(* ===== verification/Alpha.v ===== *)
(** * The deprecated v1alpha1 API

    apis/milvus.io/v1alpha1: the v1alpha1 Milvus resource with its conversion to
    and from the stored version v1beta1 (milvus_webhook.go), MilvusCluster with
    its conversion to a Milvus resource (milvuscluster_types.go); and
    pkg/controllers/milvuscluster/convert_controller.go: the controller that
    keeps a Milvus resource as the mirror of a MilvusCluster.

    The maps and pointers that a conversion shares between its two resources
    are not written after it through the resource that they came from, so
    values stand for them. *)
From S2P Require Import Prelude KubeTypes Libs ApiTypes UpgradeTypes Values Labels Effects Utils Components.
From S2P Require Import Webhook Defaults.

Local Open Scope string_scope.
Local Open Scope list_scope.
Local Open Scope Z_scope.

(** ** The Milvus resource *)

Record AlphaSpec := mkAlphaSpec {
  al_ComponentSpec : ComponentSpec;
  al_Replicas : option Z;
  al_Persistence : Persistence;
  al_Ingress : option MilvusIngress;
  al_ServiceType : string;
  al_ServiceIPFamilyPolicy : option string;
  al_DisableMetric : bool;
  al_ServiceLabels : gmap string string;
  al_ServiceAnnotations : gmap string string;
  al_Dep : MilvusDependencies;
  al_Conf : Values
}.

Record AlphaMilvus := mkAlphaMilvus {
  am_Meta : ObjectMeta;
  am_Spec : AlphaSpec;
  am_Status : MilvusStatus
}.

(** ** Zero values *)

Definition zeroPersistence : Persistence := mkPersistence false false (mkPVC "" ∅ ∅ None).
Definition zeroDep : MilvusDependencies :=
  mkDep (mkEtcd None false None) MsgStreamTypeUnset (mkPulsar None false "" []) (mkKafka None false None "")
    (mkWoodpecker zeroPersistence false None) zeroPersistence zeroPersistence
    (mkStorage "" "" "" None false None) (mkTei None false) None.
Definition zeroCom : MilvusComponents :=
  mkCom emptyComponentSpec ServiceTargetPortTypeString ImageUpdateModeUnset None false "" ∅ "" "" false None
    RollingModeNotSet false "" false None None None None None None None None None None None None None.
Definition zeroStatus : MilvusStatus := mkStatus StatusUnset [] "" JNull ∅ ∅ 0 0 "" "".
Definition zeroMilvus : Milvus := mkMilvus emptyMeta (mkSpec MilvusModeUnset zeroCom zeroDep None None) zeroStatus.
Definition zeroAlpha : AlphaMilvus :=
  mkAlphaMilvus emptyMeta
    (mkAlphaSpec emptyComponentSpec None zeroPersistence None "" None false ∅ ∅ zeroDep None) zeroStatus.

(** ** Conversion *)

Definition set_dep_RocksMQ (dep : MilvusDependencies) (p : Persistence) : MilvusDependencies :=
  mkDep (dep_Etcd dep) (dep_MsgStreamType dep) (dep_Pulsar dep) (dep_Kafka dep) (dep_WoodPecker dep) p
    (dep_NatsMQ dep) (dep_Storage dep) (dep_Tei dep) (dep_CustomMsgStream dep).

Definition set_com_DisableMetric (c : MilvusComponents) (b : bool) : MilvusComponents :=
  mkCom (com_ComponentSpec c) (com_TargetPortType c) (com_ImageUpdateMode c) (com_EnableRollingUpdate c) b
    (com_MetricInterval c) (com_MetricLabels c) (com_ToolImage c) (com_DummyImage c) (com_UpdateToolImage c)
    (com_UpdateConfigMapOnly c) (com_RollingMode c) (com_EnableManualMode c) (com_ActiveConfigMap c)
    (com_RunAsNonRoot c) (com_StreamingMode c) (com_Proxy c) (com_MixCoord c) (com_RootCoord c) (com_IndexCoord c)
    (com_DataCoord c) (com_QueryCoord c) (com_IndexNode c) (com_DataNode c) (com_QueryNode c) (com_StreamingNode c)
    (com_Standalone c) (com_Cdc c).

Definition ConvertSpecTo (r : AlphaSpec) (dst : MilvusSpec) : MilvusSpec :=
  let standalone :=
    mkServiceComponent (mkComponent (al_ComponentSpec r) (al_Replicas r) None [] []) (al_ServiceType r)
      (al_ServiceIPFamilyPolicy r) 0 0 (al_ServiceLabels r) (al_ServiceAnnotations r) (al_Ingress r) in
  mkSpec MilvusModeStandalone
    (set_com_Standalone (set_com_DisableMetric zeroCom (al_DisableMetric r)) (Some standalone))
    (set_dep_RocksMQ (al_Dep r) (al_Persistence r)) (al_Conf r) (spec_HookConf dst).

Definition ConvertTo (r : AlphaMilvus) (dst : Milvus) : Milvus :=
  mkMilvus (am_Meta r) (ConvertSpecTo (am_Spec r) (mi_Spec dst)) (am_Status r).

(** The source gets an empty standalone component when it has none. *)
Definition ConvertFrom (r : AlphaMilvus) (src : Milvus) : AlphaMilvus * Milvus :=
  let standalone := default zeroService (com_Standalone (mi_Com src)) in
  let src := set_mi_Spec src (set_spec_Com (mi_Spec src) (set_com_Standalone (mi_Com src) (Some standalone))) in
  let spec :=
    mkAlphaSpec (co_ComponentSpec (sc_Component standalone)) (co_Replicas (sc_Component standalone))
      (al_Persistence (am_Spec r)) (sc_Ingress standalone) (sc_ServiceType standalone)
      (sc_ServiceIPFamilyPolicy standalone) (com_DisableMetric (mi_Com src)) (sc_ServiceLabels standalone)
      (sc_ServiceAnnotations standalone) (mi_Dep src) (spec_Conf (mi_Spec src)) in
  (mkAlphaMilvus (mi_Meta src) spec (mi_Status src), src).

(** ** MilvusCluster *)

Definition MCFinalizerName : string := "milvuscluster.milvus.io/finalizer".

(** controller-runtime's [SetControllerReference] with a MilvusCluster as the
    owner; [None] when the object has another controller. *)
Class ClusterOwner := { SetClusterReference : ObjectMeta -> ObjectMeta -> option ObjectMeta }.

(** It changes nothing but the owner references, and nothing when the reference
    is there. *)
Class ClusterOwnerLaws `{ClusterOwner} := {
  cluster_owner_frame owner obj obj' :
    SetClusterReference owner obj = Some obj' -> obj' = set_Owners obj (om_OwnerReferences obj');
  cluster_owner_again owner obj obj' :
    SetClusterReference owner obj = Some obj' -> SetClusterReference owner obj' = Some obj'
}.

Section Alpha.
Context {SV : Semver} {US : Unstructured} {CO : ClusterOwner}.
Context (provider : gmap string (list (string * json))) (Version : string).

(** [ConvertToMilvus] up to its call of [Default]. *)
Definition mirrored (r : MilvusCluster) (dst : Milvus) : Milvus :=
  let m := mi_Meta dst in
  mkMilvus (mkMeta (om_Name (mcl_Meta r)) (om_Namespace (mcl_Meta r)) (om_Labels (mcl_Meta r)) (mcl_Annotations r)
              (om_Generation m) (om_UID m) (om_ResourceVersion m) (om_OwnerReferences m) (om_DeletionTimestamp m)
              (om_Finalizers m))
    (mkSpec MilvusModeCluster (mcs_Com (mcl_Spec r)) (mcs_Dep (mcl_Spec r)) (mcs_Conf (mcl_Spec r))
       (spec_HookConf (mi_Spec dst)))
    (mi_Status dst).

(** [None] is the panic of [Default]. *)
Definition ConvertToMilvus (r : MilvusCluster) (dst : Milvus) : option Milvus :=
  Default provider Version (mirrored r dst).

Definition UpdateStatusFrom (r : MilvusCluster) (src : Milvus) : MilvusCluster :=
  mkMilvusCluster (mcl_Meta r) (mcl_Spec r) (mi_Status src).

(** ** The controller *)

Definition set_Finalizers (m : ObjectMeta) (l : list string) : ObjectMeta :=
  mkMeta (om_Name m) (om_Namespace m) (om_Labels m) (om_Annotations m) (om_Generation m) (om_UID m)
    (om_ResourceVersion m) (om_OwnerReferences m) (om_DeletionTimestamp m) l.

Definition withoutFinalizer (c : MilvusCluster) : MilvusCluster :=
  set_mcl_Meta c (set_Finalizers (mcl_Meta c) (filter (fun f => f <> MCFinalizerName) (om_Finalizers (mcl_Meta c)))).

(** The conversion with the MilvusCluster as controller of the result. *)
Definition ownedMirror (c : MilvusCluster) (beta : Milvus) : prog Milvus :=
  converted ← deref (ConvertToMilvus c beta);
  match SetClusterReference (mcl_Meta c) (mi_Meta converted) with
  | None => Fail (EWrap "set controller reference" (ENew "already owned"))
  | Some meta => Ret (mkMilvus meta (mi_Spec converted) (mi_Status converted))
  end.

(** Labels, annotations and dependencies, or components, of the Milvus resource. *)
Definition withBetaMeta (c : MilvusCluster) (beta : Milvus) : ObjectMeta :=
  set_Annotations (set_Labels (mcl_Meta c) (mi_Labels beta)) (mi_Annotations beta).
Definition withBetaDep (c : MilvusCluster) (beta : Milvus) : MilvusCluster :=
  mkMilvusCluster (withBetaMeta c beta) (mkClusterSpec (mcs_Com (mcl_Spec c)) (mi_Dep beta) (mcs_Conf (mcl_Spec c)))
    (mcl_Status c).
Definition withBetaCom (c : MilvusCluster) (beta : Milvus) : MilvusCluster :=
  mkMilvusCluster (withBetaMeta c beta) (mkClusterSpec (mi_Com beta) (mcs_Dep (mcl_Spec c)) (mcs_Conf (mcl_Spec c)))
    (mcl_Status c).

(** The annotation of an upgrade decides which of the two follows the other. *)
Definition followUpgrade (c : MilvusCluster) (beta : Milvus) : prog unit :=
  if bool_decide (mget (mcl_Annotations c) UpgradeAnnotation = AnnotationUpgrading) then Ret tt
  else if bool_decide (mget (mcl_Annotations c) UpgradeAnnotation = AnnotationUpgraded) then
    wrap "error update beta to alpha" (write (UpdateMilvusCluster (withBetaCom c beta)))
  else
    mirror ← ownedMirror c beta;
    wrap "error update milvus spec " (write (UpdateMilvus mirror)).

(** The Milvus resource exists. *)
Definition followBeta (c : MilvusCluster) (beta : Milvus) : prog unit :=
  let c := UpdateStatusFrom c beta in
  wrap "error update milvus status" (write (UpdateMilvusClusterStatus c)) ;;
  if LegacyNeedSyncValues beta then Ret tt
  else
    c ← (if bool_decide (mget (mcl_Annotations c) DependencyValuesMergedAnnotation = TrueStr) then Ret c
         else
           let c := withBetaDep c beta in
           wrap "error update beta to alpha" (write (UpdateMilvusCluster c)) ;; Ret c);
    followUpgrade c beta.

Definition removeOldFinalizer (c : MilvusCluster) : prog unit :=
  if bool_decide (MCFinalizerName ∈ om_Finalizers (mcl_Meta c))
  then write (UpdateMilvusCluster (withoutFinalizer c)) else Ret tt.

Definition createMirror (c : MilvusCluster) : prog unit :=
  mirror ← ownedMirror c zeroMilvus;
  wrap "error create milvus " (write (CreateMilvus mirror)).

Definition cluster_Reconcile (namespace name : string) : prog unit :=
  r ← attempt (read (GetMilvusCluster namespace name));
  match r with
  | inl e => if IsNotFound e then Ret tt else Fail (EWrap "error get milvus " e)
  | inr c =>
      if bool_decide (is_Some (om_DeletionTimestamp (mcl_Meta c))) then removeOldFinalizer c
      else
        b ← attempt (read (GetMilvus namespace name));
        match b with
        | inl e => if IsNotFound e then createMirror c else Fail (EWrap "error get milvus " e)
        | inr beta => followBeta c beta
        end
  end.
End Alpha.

* * *

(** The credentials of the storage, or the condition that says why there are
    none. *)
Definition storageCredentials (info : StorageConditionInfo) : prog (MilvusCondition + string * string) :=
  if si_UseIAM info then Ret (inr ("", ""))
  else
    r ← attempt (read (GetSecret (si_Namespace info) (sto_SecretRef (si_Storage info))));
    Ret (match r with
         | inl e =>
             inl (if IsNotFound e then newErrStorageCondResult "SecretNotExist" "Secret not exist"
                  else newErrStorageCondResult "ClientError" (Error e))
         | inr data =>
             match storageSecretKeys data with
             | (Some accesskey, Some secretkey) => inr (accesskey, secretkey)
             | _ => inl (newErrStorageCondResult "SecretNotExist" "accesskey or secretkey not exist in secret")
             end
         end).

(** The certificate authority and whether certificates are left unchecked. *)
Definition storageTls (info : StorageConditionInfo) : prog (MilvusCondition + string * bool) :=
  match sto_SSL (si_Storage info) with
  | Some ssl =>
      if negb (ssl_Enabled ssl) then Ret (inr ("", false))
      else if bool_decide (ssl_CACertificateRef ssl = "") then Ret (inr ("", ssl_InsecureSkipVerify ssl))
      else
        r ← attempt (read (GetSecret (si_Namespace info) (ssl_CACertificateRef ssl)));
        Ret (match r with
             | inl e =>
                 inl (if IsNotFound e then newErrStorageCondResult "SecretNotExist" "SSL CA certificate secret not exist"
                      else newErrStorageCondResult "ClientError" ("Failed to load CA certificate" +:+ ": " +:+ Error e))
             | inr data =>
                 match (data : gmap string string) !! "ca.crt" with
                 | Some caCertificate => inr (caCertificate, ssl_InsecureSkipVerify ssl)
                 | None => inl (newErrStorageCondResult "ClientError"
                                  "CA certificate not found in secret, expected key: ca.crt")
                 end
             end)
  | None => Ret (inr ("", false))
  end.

ABOUT THIS EXERCISE:
Could you return exactly the lines above from the line with "(write (UpdateMilvus mirror))." to the line with "(write (CreateMilvus mirror)).", both included, and nothing else?

WRITTEN RESPONSE:
    wrap "error update milvus spec " (write (UpdateMilvus mirror)).

(** The Milvus resource exists. *)
Definition followBeta (c : MilvusCluster) (beta : Milvus) : prog unit :=
  let c := UpdateStatusFrom c beta in
  wrap "error update milvus status" (write (UpdateMilvusClusterStatus c)) ;;
  if LegacyNeedSyncValues beta then Ret tt
  else
    c ← (if bool_decide (mget (mcl_Annotations c) DependencyValuesMergedAnnotation = TrueStr) then Ret c
         else
           let c := withBetaDep c beta in
           wrap "error update beta to alpha" (write (UpdateMilvusCluster c)) ;; Ret c);
    followUpgrade c beta.

Definition removeOldFinalizer (c : MilvusCluster) : prog unit :=
  if bool_decide (MCFinalizerName ∈ om_Finalizers (mcl_Meta c))
  then write (UpdateMilvusCluster (withoutFinalizer c)) else Ret tt.

Definition createMirror (c : MilvusCluster) : prog unit :=
  mirror ← ownedMirror c zeroMilvus;
  wrap "error create milvus " (write (CreateMilvus mirror)).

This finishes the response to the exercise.